> **Problem statement**
From the listing that follows, count the lines including "with" and give the number alone.

> **Material to process**
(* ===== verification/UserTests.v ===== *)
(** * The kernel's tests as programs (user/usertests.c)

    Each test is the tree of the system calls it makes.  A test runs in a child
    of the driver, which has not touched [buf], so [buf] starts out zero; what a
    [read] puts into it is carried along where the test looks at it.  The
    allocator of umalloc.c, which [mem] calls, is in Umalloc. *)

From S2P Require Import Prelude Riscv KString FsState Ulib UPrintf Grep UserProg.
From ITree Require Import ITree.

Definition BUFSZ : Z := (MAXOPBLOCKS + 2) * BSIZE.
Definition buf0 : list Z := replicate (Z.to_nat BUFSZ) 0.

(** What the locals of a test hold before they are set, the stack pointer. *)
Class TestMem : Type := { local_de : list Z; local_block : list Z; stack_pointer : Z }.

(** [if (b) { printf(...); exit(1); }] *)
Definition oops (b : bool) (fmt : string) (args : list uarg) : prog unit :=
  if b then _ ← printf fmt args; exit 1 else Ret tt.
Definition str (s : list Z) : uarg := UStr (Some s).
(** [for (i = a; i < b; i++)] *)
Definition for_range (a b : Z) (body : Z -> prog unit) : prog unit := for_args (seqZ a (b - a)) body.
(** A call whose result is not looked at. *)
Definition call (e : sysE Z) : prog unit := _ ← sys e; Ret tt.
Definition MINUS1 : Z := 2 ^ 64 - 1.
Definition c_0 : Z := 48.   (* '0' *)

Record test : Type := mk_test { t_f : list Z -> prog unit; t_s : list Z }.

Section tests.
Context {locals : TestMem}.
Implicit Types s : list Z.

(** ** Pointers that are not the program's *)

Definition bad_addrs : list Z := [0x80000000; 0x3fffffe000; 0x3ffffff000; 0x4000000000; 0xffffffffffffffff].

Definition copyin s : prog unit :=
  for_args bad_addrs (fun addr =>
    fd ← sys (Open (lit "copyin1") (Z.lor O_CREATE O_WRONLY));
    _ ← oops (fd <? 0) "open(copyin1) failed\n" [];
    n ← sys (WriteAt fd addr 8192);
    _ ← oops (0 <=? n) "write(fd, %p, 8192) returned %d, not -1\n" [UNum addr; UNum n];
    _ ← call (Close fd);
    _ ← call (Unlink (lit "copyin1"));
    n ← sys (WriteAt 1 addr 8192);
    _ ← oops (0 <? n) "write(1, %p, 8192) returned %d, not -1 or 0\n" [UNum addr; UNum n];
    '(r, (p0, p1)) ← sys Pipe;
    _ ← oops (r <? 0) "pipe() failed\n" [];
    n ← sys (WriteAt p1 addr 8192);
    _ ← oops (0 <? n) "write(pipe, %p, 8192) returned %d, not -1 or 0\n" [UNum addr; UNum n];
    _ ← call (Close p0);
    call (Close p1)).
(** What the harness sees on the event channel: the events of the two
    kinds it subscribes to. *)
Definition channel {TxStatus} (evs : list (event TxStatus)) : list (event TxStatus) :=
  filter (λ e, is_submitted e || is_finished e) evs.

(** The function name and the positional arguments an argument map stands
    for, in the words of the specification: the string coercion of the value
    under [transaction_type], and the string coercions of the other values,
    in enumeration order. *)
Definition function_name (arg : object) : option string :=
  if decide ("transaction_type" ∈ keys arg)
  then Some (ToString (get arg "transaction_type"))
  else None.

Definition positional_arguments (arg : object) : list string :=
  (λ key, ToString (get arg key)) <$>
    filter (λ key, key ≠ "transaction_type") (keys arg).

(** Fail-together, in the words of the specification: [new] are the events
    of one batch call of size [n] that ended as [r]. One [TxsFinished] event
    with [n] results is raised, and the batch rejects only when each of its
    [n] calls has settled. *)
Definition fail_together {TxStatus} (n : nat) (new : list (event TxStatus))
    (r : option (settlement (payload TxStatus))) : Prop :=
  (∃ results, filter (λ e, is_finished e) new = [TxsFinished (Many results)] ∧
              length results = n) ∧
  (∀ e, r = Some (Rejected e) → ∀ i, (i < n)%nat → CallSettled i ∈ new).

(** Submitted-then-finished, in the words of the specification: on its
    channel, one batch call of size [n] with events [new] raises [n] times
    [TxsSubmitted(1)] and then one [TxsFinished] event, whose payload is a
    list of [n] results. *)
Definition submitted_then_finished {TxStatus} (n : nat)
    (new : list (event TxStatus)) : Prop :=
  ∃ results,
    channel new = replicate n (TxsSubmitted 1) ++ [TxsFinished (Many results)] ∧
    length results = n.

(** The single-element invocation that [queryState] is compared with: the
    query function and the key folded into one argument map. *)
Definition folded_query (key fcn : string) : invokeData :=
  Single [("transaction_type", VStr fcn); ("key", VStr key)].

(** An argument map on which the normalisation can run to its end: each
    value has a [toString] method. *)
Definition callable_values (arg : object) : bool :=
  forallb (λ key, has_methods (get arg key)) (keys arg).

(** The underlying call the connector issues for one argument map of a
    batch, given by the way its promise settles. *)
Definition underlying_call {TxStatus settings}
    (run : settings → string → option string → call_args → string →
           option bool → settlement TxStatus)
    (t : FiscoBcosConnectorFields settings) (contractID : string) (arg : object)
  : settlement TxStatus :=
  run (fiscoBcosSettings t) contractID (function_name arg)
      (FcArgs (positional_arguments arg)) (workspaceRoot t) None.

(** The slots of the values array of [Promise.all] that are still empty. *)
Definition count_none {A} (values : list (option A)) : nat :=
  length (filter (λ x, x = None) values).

> **Answer space**
3